### PROMPT
Across the data below, state how many lines hold "beta", and reply with nothing but that number.

[Collected data entries]
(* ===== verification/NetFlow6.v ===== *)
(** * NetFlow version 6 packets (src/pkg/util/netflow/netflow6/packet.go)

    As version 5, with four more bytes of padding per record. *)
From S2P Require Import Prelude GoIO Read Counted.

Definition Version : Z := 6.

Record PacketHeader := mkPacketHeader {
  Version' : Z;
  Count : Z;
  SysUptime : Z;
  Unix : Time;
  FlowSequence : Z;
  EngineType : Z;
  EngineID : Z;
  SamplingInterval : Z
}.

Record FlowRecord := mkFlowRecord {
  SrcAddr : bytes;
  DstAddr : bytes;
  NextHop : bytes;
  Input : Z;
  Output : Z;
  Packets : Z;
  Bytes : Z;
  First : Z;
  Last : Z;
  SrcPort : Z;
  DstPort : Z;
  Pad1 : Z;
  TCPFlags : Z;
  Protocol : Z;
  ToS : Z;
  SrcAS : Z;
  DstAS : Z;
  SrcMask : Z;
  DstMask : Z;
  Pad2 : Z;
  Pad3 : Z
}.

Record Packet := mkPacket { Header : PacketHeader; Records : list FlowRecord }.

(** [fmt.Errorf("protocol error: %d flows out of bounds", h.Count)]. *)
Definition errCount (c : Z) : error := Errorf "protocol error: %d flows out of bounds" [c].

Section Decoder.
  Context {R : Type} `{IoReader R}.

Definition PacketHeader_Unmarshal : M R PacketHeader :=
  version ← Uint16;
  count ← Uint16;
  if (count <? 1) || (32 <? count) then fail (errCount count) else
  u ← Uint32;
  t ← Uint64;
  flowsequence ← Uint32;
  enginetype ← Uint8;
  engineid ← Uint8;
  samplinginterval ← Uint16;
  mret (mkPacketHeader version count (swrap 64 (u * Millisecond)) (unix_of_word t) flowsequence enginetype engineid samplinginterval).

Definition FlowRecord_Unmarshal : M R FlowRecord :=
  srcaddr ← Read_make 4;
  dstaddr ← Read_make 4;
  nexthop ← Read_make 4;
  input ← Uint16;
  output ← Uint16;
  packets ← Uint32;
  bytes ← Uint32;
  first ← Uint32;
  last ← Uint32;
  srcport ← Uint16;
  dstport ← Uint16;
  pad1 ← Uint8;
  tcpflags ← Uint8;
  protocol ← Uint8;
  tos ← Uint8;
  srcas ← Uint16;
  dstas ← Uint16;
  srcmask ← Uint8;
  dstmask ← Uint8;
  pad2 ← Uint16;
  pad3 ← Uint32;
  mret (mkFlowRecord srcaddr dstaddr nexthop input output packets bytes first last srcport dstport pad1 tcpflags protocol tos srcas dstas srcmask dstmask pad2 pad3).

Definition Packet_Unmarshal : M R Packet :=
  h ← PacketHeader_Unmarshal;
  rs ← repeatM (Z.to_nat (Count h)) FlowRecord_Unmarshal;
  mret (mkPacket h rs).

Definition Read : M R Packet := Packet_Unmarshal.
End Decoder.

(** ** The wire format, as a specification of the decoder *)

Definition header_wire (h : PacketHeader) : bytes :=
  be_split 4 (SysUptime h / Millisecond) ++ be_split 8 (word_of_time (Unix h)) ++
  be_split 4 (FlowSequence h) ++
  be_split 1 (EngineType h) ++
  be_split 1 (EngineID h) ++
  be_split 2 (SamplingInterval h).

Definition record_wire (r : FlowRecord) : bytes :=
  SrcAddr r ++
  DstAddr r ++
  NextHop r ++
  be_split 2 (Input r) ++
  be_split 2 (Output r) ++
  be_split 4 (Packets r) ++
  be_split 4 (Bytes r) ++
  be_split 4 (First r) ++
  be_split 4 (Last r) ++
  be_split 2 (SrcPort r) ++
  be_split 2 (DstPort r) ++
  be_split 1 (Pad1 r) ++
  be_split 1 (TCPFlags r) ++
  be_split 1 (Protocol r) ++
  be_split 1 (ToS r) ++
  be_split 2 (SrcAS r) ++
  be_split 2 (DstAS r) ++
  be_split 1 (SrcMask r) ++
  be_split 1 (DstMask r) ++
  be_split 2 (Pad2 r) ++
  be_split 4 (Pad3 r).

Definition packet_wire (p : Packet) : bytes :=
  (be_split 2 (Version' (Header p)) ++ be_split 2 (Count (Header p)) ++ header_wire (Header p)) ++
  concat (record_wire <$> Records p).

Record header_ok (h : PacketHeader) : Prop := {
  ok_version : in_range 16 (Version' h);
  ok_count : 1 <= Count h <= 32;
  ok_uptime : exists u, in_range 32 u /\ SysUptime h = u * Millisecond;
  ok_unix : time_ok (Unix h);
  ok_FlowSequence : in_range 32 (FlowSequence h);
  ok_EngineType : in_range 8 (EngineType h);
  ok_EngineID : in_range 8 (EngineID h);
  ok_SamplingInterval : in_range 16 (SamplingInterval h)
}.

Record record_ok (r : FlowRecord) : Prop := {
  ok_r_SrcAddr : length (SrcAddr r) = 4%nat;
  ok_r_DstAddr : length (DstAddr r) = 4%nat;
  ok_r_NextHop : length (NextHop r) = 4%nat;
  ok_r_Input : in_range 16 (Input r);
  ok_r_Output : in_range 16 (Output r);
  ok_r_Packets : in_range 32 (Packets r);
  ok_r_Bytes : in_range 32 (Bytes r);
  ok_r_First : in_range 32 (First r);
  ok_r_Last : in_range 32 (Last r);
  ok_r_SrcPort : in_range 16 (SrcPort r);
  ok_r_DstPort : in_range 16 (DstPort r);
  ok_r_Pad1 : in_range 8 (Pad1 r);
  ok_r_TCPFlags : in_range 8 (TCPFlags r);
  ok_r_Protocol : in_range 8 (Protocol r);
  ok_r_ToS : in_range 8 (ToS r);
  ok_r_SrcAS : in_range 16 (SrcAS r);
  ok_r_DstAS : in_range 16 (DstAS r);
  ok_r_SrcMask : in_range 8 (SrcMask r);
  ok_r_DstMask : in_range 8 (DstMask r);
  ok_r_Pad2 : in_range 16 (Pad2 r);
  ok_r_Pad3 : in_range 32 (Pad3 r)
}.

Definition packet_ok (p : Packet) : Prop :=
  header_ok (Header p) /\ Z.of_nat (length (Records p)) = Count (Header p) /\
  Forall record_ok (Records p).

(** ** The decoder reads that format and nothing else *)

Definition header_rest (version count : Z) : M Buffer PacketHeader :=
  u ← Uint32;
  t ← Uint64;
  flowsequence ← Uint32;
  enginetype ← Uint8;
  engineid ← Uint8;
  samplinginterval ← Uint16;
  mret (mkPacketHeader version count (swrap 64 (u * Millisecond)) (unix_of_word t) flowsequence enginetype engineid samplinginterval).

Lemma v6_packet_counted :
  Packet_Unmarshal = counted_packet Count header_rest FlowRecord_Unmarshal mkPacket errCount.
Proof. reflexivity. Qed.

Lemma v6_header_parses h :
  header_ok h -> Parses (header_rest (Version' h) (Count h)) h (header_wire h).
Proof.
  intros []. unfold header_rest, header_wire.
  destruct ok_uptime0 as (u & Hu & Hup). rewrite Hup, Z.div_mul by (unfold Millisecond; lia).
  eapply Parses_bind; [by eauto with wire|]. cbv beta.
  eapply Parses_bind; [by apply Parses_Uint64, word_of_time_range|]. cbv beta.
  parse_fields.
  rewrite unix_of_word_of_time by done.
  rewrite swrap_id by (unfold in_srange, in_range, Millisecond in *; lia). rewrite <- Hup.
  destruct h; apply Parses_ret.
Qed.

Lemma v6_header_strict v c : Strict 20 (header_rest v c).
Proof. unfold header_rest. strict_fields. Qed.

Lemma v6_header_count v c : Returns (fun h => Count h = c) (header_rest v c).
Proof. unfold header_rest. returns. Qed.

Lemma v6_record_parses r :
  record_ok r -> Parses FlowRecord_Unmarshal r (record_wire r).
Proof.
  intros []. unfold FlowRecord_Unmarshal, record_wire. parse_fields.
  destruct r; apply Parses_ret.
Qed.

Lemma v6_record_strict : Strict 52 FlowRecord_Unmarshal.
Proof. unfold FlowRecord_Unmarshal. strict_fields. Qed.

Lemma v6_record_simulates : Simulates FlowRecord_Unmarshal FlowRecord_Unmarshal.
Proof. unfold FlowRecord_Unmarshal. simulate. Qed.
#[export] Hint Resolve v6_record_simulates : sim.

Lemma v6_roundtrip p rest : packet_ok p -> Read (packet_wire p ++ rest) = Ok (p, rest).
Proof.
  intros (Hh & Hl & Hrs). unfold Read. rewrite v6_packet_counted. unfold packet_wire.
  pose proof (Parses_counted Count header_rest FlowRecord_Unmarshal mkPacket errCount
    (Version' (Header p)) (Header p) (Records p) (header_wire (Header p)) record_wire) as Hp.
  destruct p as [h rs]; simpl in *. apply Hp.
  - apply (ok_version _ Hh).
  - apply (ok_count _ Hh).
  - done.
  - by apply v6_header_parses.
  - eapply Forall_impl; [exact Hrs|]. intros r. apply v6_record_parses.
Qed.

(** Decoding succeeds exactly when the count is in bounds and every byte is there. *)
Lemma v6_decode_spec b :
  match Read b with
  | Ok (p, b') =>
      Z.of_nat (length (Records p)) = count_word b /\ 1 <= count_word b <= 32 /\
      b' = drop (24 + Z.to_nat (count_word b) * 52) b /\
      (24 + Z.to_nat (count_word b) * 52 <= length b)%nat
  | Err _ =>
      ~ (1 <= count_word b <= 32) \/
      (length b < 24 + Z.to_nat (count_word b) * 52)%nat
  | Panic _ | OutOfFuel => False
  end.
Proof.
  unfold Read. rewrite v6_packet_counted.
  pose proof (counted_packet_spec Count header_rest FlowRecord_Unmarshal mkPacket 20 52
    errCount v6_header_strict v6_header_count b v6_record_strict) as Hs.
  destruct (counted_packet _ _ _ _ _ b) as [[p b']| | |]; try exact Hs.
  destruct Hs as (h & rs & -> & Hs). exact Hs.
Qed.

### OUTPUT OF THE TASK
2